現在の主な治療法である血小板輸血*4は一時的な効果しかなく、同種免疫や血小板不応性などのリスクも伴います。そのため、血小板産生を直接的に促進する新たな治療アプローチが強く求められていました。
3. 研究手法と成果
これまで研究グループは血小板を含む血球減少を呈するMDSモデルマウスの樹立に成功しています。今回、このモデルマウスの血小板数減少に着目しました。詳細な解析により、MDSモデルマウスの骨髄中の巨核球は対照マウスと比較して、核倍数性の低下と細胞サイズの減少、すなわち巨核球の成熟障害を示し、これが血小板数の減少に反映されていると考えられました。これら未熟な巨核球の所見は臨床観察*5とも一致しています。

もし in vitro*6で巨核球分化障害が再現できれば、それを改善できるような化合物が探索できます。またそのような化合物は巨核球造血を促進し、血小板数を増加させることが期待できます。そこでMDSモデルマウスの巨核球の特性を調べるため、マウス骨髄から造血幹細胞を分離し、in vitro 培養を行いました。その結果、MDSモデルマウス由来の造血幹細胞から分化した巨核球は、対照マウスと比較して有意に小型化しており、正常な巨核球に特徴的な核倍数性が顕著に減少していました。すなわちMDSマウスモデルの生体内で見られた巨核球分化障害が in vitroで再現できることがわかりました。

(別添)図1 クリゾニチブの巨核球分化成熟化促進効果
MDSモデルマウス由来の造血幹細胞に対して溶媒(画像左)およびクリゾチニブ(画像右)を処理し培養後、細胞の形態を観察した。オレンジ色の矢印で示した巨核球系細胞がクリゾニチブ処理により大きくなっている。出典:Kobayashi et al., Leukemia, 2025, CC BY 4.0(https://doi.org/10.1038/s41375-025-02729-w)を改変

そこでMDSモデルマウス造血幹細胞由来の巨核球に対して分化・成熟化を促進する化合物の探索を実施しました。その結果、細胞サイズを増大させる可能性のある5つの化合物を同定しました。これらの中から、研究グループは「クリゾチニブ」に注目しました(図1)。クリゾチニブにはこれまで巨核球分化促進活性は報告されておらず、「ALK融合遺伝子陽性非小細胞肺がん」の治療薬として承認されており、ドラッグリポジショニング*7の可能性があるためです。

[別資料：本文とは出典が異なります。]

(* ===== verification/Pipe.v ===== *)
(** The local transport ([crates/local-transport/src/windows_pipe.rs]): one authenticated exchange of
    bounded frames over a named pipe.

    An endpoint is a program that connects, reads exactly so many bytes or writes all of some; the loops
    of [read_exact] and [write_all] take turns, and at each turn the clock, the caller and the operating
    system decide whether it is cancelled, late, waiting, failing, or how many bytes are transferred.
    The two directions of the pipe are queues of bytes, and the turns of both ends are interleaved. *)
From Stdlib Require Import Ascii String.
From stdpp Require Import base strings numbers list.
From S2P Require Import Prelude Ids Models GraphDomain Frames Agent.

Definition RESPONSE_ACK : N := 172.
Definition MAX_TRANSPORT_FRAME_BYTES : N := 1048576.

Inductive TransportFrameError := TooLarge | Incomplete.
Inductive WindowsPipeError :=
| PipeIo (operation : string) (code : Z)
| PipeFrame (e : TransportFrameError)
| PipeUnauthorized
| PipeDeadlineExceeded
| PipeCancelled
| PipeInvalidEndpoint
| PipeProtocol (message : string).

(** ** Checks *)

Definition validate_pipe_name (pipe_name : string) : result WindowsPipeError unit :=
  ensure ((String.prefix "\\.\pipe\LocalSearch\Agent\v1\" pipe_name || String.prefix "\\.\pipe\LocalSearch\WinFS\v1\" pipe_name)
          && (String.length pipe_name <=? 256) && negb (bool_decide (zero ∈ list_ascii_of_string pipe_name)))
    PipeInvalidEndpoint.

(** The identity that [bind_authorized_logon_sid] accepts. *)
Definition validate_logon_sid (sid : string) : result WindowsPipeError unit :=
  ensure (negb (String.length sid =? 0) && (String.length sid <=? 184)
          && forallb (λ c, negb (bool_decide (c ∈ [zero; ")"%char; "("%char]))) (list_ascii_of_string sid)) PipeInvalidEndpoint.

Definition validate_encoded_frame (frame : list N) : result WindowsPipeError unit :=
  ensure (4 <=? length frame) (PipeFrame Incomplete) ;;
  let length := from_le_bytes (take 4 frame) in
  ensure (length <=? MAX_TRANSPORT_FRAME_BYTES)%N (PipeFrame TooLarge) ;;
  ensure (N.of_nat (List.length frame - 4) =? length)%N (PipeFrame Incomplete).

(** What the operating system says of the client: impersonation fails, its identity cannot be read, or
    its identity. *)
Definition verify_client_logon_sid (identity : result WindowsPipeError string) (expected : string) : result WindowsPipeError unit :=
  actual ← identity; ensure (bool_decide (actual = expected)) PipeUnauthorized.

(** ** Endpoints *)

Inductive endpoint (R : Type) :=
| Finished (r : result WindowsPipeError R)
| Connecting (as_client : bool) (k : endpoint R)
| ReadExact (missing : nat) (got : list N) (k : list N → endpoint R)
| WriteAll (rest : list N) (k : endpoint R).
Arguments Finished {R} r.
Arguments Connecting {R} as_client k.
Arguments ReadExact {R} missing got k.
Arguments WriteAll {R} rest k.

Definition read_frame {R} (k : list N → endpoint R) : endpoint R :=
  ReadExact 4 [] (λ prefix,
    let length := from_le_bytes prefix in
    if (MAX_TRANSPORT_FRAME_BYTES <? length)%N then Finished (Err (PipeFrame TooLarge))
    else ReadExact (N.to_nat length) prefix k).

(** [serve_frame_cancellable]. *)
Definition serve_frame_cancellable (identity : result WindowsPipeError string) (logon_sid : string)
  (handler : list N → result WindowsPipeError (list N)) : endpoint unit :=
  Connecting false (read_frame (λ frame,
    match (verify_client_logon_sid identity logon_sid ;; encoded ← handler frame; validate_encoded_frame encoded ;; mret encoded) with
    | Err e => Finished (Err e)
    | Ok encoded =>
        WriteAll encoded (ReadExact 1 [] (λ acknowledgement,
          Finished (if bool_decide (acknowledgement = [RESPONSE_ACK]) then Ok tt else Err (PipeFrame Incomplete))))
    end)).

(** [round_trip_frame_cancellable]. *)
Definition round_trip_frame_cancellable (pipe_name : string) (encoded : list N) : endpoint (list N) :=
  match (validate_pipe_name pipe_name ;; validate_encoded_frame encoded) with
  | Err e => Finished (Err e)
  | Ok _ => Connecting true (WriteAll encoded (read_frame (λ frame, WriteAll [RESPONSE_ACK] (Finished (Ok frame)))))
  end.

(** ** Turns *)

(** What a native call answers: so many bytes (a connection is there), nothing yet, a failure; or the
    mode of a new client handle cannot be set. *)
Inductive os_answer := Transfers (bytes : nat) | NotYet | Fails (code : Z) | ModeFails (code : Z).
Record pipe_turn := MkPipeTurn { pt_cancelled : bool; pt_late : bool; pt_answer : os_answer }.

Definition check_transport (t : pipe_turn) : result WindowsPipeError unit :=
  if pt_cancelled t then Err PipeCancelled else if pt_late t then Err PipeDeadlineExceeded else Ok tt.

(** Loops whose buffer is empty are over. *)
Fixpoint settle {R} (p : endpoint R) : endpoint R :=
  match p with
  | ReadExact 0 got k => settle (k got)
  | WriteAll [] k => settle k
  | _ => p
  end.

(** One round of the loop an endpoint is in: the endpoint, what it has read from and written to the pipe. *)
Definition endpoint_turn {R} (t : pipe_turn) (p : endpoint R) (incoming : list N) : endpoint R * list N * list N :=
  match settle p with
  | Finished r => (Finished r, incoming, [])
  | q =>
      match check_transport t with
      | Err e => (Finished (Err e), incoming, [])
      | Ok _ =>
          match q, pt_answer t with
          | Connecting _ k, Transfers _ => (k, incoming, [])
          | Connecting true _, Fails code => (Finished (Err (PipeIo "connect_pipe" code)), incoming, [])
          | Connecting true _, ModeFails code => (Finished (Err (PipeIo "set_client_pipe_mode" code)), incoming, [])
          | Connecting false _, (Fails code | ModeFails code) =>
              (Finished (Err (PipeIo "accept_pipe_client" code)), incoming, [])
          | ReadExact missing got k, Transfers bytes =>
              let count := Nat.min bytes missing in
              (ReadExact (missing - length (take count incoming)) (got ++ take count incoming) k, drop count incoming, [])
          | ReadExact _ _ _, (Fails code | ModeFails code) => (Finished (Err (PipeIo "read_pipe" code)), incoming, [])
          | WriteAll rest k, Transfers bytes => (WriteAll (drop bytes rest) k, incoming, take bytes rest)
          | WriteAll _ _, (Fails code | ModeFails code) => (Finished (Err (PipeIo "write_pipe" code)), incoming, [])
          | q, _ => (q, incoming, [])
          end
      end
  end.

(** Both ends and the bytes under way. *)
Record exchange := MkExchange {
  ex_client : endpoint (list N);
  ex_server : endpoint unit;
  ex_to_server : list N;
  ex_to_client : list N }.

Inductive exchange_event := ClientTurn (t : pipe_turn) | ServerTurn (t : pipe_turn).

Definition exchange_step (x : exchange) (e : exchange_event) : exchange :=
  match e with
  | ClientTurn t =>
      let '(p, incoming, written) := endpoint_turn t (ex_client x) (ex_to_client x) in
      MkExchange p (ex_server x) (ex_to_server x ++ written) incoming
  | ServerTurn t =>
      let '(p, incoming, written) := endpoint_turn t (ex_server x) (ex_to_server x) in
      MkExchange (ex_client x) p incoming (ex_to_client x ++ written)
  end.
Definition exchange_run (es : list exchange_event) (x : exchange) : exchange := foldl exchange_step x es.

(** ** Requests of the agent *)

Section agent_wire.
Context (request_to_json : AgentRequest → list N) (request_from_json : list N → option AgentRequest).
Context (response_to_json : AgentResponse → list N) (response_from_json : list N → option AgentResponse).

(** The handler that [serve_one] puts around the service. *)
Definition serve_one (handler : AgentRequest → AgentResponse) (frame : list N) : result WindowsPipeError (list N) :=
  request ← map_err (λ _, PipeProtocol "Agent request frame rejected") (decode_frame request_from_json frame);
  map_err (λ _, PipeProtocol "Agent response encoding failed") (encode_frame response_to_json (handler request)).

(** [round_trip_cancellable]: the endpoint, and what is made of its frame. *)
Definition round_trip_cancellable (pipe_name : string) (request : AgentRequest) : endpoint (list N) :=
  match encode_frame request_to_json request with
  | Err _ => Finished (Err (PipeProtocol "Agent request encoding failed"))
  | Ok encoded => round_trip_frame_cancellable pipe_name encoded
  end.
Definition round_trip_response (frame : result WindowsPipeError (list N)) : result WindowsPipeError AgentResponse :=
  frame ← frame;
  response ← map_err (λ _, PipeProtocol "Agent response frame rejected") (decode_frame response_from_json frame);
  map_err (λ _, PipeProtocol "Agent response contract rejected") (AgentResponse_validate response) ;; mret response.
End agent_wire.
(** A productive turn does a piece of what feeding does; if the endpoint is not idle, it transfers or
    connects. *)
Lemma productive_turn {R} t (p : endpoint R) queue : productive t → ready p →
  let '(q, queue', written) := endpoint_turn t p queue in
  feed p queue = (fed q queue', written ++ output q queue', unread q queue') ∧ ready q ∧ connects q ≤ connects p
  ∧ (idle p queue ∧ settle q = settle p ∧ queue' = queue ∧ written = []
     ∨ length queue' + connects q < length queue + connects p + length written) ∧ length queue' ≤ length queue.
Proof.
  intros (Hc & Hl & bytes & Ha) Hready. unfold endpoint_turn, check_transport. rewrite Hc, Hl, Ha, <-(feed_settle p).
  assert (∀ q : endpoint R, feed q queue = (fed q queue, [] ++ output q queue, unread q queue)) as Hsame.
  { intros q. by rewrite <-!surjective_pairing. }
  destruct (decide (connects p = 0)) as [Hp|Hp].
  - assert (no_connect p) as Hno by (by destruct p).
    destruct (settle_no_connect p Hno) as [[r Hs]|[(missing & got & k & Hs & Hk)|(byte & rest & k & Hs & Hk)]]; rewrite Hs.
    + split; [done|]. split; [done|]. split; [simpl; lia|]. split; [left|lia]. split; [left; by eexists|done].
    + split; [rewrite (feed_read (S missing) got k (Nat.min (S bytes) (S missing))) by lia; by rewrite <-!surjective_pairing|].
      split; [done|]. split; [simpl; lia|]. rewrite length_drop. split; [|lia]. destruct queue as [|c queue].
      * left. split; [right; by eexists _, _, _|]. rewrite take_nil, drop_nil. simpl. by rewrite app_nil_r.
      * right. simpl. lia.
    + split; [simpl; destruct (feed k queue) as [[q o] l]; simpl; by rewrite app_assoc, take_drop|].
      split; [done|]. split; [simpl; lia|]. split; [right; simpl; lia|lia].
  - destruct p as [|b k| |]; [done| |done|done]. simpl in Hready. destruct (no_connect_ready k Hready) as [Hr Hk].
    assert ((if b then (k, queue, @nil N) else (k, queue, [])) = (k, queue, [])) as Hb by (by destruct b).
    cbn [settle]. rewrite Hb. split; [exact (Hsame k)|]. split; [done|]. simpl. rewrite Hk. split; [lia|]. split; [right; lia|lia].
Qed.

(** Where the pieces of an exchange without failures are. *)
Definition track {R} (p0 p : endpoint R) (input queue out : list N) : Prop :=
  feed p0 input = (fed p queue, out ++ output p queue, unread p queue).

Definition tracking (x : exchange) (sent answered : list N) : Prop :=
  (track the_client (ex_client x) answered (ex_to_client x) sent ∧ ready (ex_client x))
  ∧ track the_server (ex_server x) sent (ex_to_server x) answered ∧ ready (ex_server x).

Lemma track_piece {R} (p0 p : endpoint R) input queue out : track p0 p input queue out → piece p0 p input queue out.
Proof. intros H. exists p. split; [by left|done]. Qed.
Lemma track_more {R} (p0 p : endpoint R) input queue out more :
  track p0 p input queue out → track p0 p (input ++ more) (queue ++ more) out.
Proof.
  unfold track. intros Hf. rewrite feed_portions, Hf. simpl. rewrite (feed_portions p queue more). simpl. by rewrite app_assoc.
Qed.

Lemma idle_fed {R} (p : endpoint R) queue : idle p queue → fed p queue = settle p ∧ output p queue = [].
Proof.
  intros [[r Hs]|(missing & got & k & Hs & ->)]; rewrite <-feed_settle, Hs; simpl; [done|]. by rewrite app_nil_r.
Qed.

Context (answer : list N) (Hreply : reply request = Ok answer).

(** What is left to do. *)
Definition work (x : exchange) (sent answered : list N) : nat :=
  2 * (length request + 1 - length sent) + 2 * (length answer - length answered)
  + length (ex_to_server x) + length (ex_to_client x) + connects (ex_client x) + connects (ex_server x).

Lemma tracking_bounds x sent answered : tracking x sent answered →
  length sent ≤ length request + 1 ∧ length answered ≤ length answer.
Proof.
  intros [[Hc _] [Hs _]]. pose proof (client_writes _ _ _ _ (track_piece _ _ _ _ _ Hc)) as Hsent.
  pose proof (server_writes _ _ _ _ Hsent (track_piece _ _ _ _ _ Hs)) as Hans.
  apply prefix_length in Hsent. rewrite length_app in Hsent. simpl in Hsent. split; [done|].
  destruct Hans as [->|(e & He & Hp)]; [simpl; lia|]. rewrite Hreply in He. injection He as <-. by apply prefix_length.
Qed.
(** * DeepMITRE: the NetFlow validation pipeline and its rate-limited gateway

    A shallow embedding of [src/utils.py] and [src/app.py].

    - Python values are a small tagged union ([PyVal]); floats are exact
      rationals plus the three IEEE specials, which is all that the range
      checks of the validators look at.
    - Clock readings ([time.time()]) are rationals and the subtraction
      [now - t] is exact.
    - Python strings are sequences of code points below 256.
    - pandas objects live in a store ([heap]): [DataFrame.copy] allocates,
      [rename(..., inplace=True)] and [df[col] = ...] update in place.
      The pandas semantics is that of the 1.x / 2.x lines, where text read
      from a CSV file has dtype [object].
    - Two column names that become equal once lower-cased and trimmed put a
      frame outside the embedding ([sanitize_dataframe] is then [stuck]).
    - The Python standard library parsers the validators delegate to
      ([ipaddress.ip_address], [datetime.strptime], [float.__repr__]), what
      [requests] makes of the URL and the headers, the remote endpoint and
      [pd.read_json] are parameters of the development.  The JSON encoding
      of the request body, with its refusal of NaN and the infinities, is
      modelled. *)

From Stdlib Require Import ZArith QArith Lqa Lia Bool List Ascii String Sorted.
From stdpp Require Import base option list gmap.
From stdpp Require pretty.
Import ListNotations.

Local Open Scope Z_scope.
(** ** The listing properties on stores reached through the API *)

Lemma list_limits_witness :
  reachable (Run.orders 60) = true
  /\ lists_first 50 (collection "order" (Run.orders 60)) list_orders (Run.orders 60)
  /\ list_users (Run.orders 60) = (Ok (collection "user" (Run.orders 60)), Run.orders 60).
Proof.
  assert (Hr : reachable (Run.orders 60) = true) by (vm_compute; reflexivity).
  split; [exact Hr|].
  destruct (list_limits (Run.orders 60) None None "p1" Hr)
    as [_ [_ [Ho [_ [_ Hu]]]]].
  split; [exact Ho|exact Hu].
Defined.

(** Sixty artworks created: the list has exactly fifty. Sixty users
    created: the list has all sixty. *)
Example sixty_created_fifty_listed :
  (exists l, fst (list_artworks None (Run.artworks 60 "abstract" Run.empty_store)) = Ok l
             /\ List.length l = 50)
  /\ (exists l, fst (list_users (Run.users 60)) = Ok l /\ List.length l = 60).
Proof.
  split; eexists; (split; [vm_compute; reflexivity|vm_compute; reflexivity]).
Qed.

(** Sixty orders created: the list has the first fifty. Two supplies in a
    store of 120: a hundred are listed. *)
Example sixty_orders_fifty_listed :
  (exists l, fst (list_orders (Run.orders 60)) = Ok l
             /\ map doc_id l = seq 0 50)
  /\ (exists l, fst (list_supplies None (Run.supplies 120 "Paints" Run.empty_store)) = Ok l
                /\ map doc_id l = seq 0 100).
Proof.
  split; eexists; (split; [vm_compute; reflexivity|vm_compute; reflexivity]).
Qed.
(** * Order matching and settlement core: SimpleOrderbookService

    A shallow embedding of [SimpleOrderbookService]
    (orderbook/simple-orderbook.service.ts of the backend, carried in
    packages/backend/seed.ts) together with the entities it reads and
    writes ([Order], [Trade], [Position], [Portfolio]) and the part of the
    TypeORM repositories it relies on.

    Modelling conventions.
    - A JavaScript [number] is an exact rational ([Q]) or [NaN]: rounding
      of doubles is not modelled, so a product stands for the double only
      where the double is exact (integers up to 2^53).  [NaN] also stands
      for the two infinities, which can only arise from the division in
      [updatePositions] and are never compared afterwards.  Results of
      arithmetic are kept in lowest terms, so that a number has one
      representation; statements about arbitrary numbers use [==].
    - Unit quantities are integers ([Z]), as the integer columns hold them.
      A quantity that is [undefined] on an object that was never saved
      ([qtyFilledUnits]) is held as the [0] its column defaults to; see
      [Scenario.newOrder] for where the two differ.
    - A nullable or optional field ([priceLimit]) is a [jsval]: a number,
      [null] or [undefined].
    - A decimal column comes back from the driver as text.  Every use the
      service makes of such a value converts it to a number, with two
      exceptions, both on [cashBalance]: the [+=] of [updatePortfolios]
      and the [reduce] of [getPortfolio] append text.  The model keeps the
      value of the column and writes these two operations out on its
      digits ([appendAmount], [PortfolioView.totalValue]).  [cashBalance]
      is stored with the two decimals of its column; the other decimal
      columns are held unrounded.
    - The database is a record of four tables; a table is the list of its
      rows in insertion order.  The constraints that the order of the
      statements can violate are modelled: the primary keys, and the NOT
      NULL columns [buyOrderId], [sellOrderId] and [pricePerUnit] of a
      trade with the foreign keys to the orders table.  A statement they
      reject throws [QueryFailedError].  Values are taken to fit the range
      of their column, and the user and the bond of an order to exist, so
      the save of an order succeeds.  There are no transactions: the
      service opens none, so every [save] is visible at once and survives
      a later exception.
    - An [async] method is a function from the database to the new database
      and a result; a thrown exception is the result [Err].
    - The order objects handed to [executeTrade] are mutated in place; the
      model returns the mutated objects next to the database. *)

From Stdlib Require Import ZArith QArith Qreduction Qabs Qround.
From Stdlib Require Import List Bool Lia Lqa.
From Stdlib Require Import Sorted Permutation.
From Stdlib Require String.
Import ListNotations.
Open Scope Z_scope.
Lemma sorted_otoini_fixes_sorted_witness :
  sorted_otoini {| data := [ rec "a.wav" "a k" 900 100;
                             rec "a.wav" "a s" 1400 100;
                             rec "b.wav" "i k" 900 100 ] |}
  = [ rec "a.wav" "a k" 900 100; rec "a.wav" "a s" 1400 100;
      rec "b.wav" "i k" 900 100 ].
Proof.
  apply (proj1 (sorted_otoini_fixes_sorted
           {| data := [ rec "a.wav" "a k" 900 100;
                        rec "a.wav" "a s" 1400 100;
                        rec "b.wav" "i k" 900 100 ] |})).
  repeat first [ apply SSorted_cons | apply SSorted_nil
               | apply Forall_cons | apply Forall_nil ];
    unfold key_le; simpl;
    solve [ right; split; [reflexivity|discriminate]
          | left; reflexivity ].
Defined.

(** *** [otoini_2d] *)

Lemma group_runs_maximal (l : list Oto) : maximal_runs (group_runs l).
Proof.
  destruct l as [|first rest]; [split; constructor|].
  split.
  - apply (runs_groups rest (filename first) [first]);
      [discriminate|now repeat constructor].
  - apply (runs_adjacent rest (filename first) [first]);
      [discriminate|now repeat constructor].
Qed.

Lemma group_runs_concat (l : list Oto) : List.concat (group_runs l) = l.
Proof.
  destruct l as [|first rest]; [reflexivity|].
  apply (runs_concat rest (filename first) [first]).
Qed.

Lemma otoini_2d_group_runs (l : list Oto) :
  (forall first rest, l = first :: rest -> filename first <> EmptyString) ->
  otoini_2d {| data := l |} = Ok (group_runs l).
Proof.
  intro H. destruct l as [|first rest]; [reflexivity|].
  apply otoini_2d_nonempty_name. now apply (H first rest).
Qed.

(** X4. Unless the first record has the empty filename, [otoini_2d] cuts
    the sequence, whatever its order, into maximal runs of one filename:
    the groups, one after the other, are the sequence; each is non-empty
    and of one file; neighbouring groups are of different files. *)
Theorem otoini_2d_maximal_runs (otoini : OtoIni) :
  (forall first rest, data otoini = first :: rest ->
     filename first <> EmptyString) ->
  exists l_2d,
    otoini_2d otoini = Ok l_2d /\
    List.concat l_2d = data otoini /\
    maximal_runs l_2d.
Proof.
  destruct otoini as [l]. cbn [data]. intro H.
  exists (group_runs l).
  split; [now apply otoini_2d_group_runs|].
  split; [apply group_runs_concat|apply group_runs_maximal].
Qed.

Lemma otoini_2d_maximal_runs_witness :
  exists l_2d,
    otoini_2d sample_otoini = Ok l_2d /\
    List.concat l_2d = data sample_otoini /\
    maximal_runs l_2d.
Proof.
  apply (otoini_2d_maximal_runs sample_otoini).
  intros first rest [= <- _]. discriminate.
Defined.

研究グループは、クリゾチニブが巨核球の成熟を促進するメカニズムを解明するため、クリゾチニブの既知の標的分子である ALK/ROS1/c-MET キナーゼ*8の阻害が巨核球成熟に関与しているかを検討しました。ALK阻害剤(アレクチニブ)、ALK/ROS1阻害剤(ロルラチニブ)、c-MET阻害剤(カプマチニブ)を用いて実験を行ったところ、これらの薬剤の単独投与でも併用投与でも巨核球の核倍数化(エンドマイトーシス*2)は誘導されませんでした。このことから、クリゾチニブは ALK/ROS1/c-MET 以外の分子を阻害することで巨核球成熟を促進していることが示唆されました。さらにキナーゼ結合能を失ったクリゾチニブの光学異性体*9を用いた実験では、巨核球の核倍数化が誘導されなかったことから、クリゾチニブは特定のキナーゼを阻害することで作用していることが示唆されました。以前の研究において特定されていたクリゾチニブが結合するキナーゼのうち、巨核球成熟化に関与する可能性のある分子として、PLK4(ポロ様キナーゼ4)、オーロラBキナーゼ、オーロラAキナーゼ、LIMK1/2(LIMキナーゼ1/2)に着目し、これらのキナーゼに対する選択的阻害剤を用いた実験の結果、オーロラBキナーゼ阻害剤(バラセルチブ)とオーロラAキナーゼ阻害剤(アリセルチブ)が巨核球成熟化を誘導することを明らかにしました。さらにオーロラAキナーゼの基質であるPLK1(ポロ様キナーゼ1)の選択的阻害剤(ボラセルチブとBI2536)も巨核球の核倍数化を誘導しました。培養細胞を用いた実験では、クリゾチニブがオーロラAキナーゼを阻害し、PLK1のリン酸化レベルを低下させることが確認されました。これらのデータから、クリゾチニブはオーロラBキナーゼとオーロラAキナーゼの両方を阻害し、オーロラAキナーゼ阻害によるPLK1活性の抑制を介して巨核球成熟化に寄与することが示されました。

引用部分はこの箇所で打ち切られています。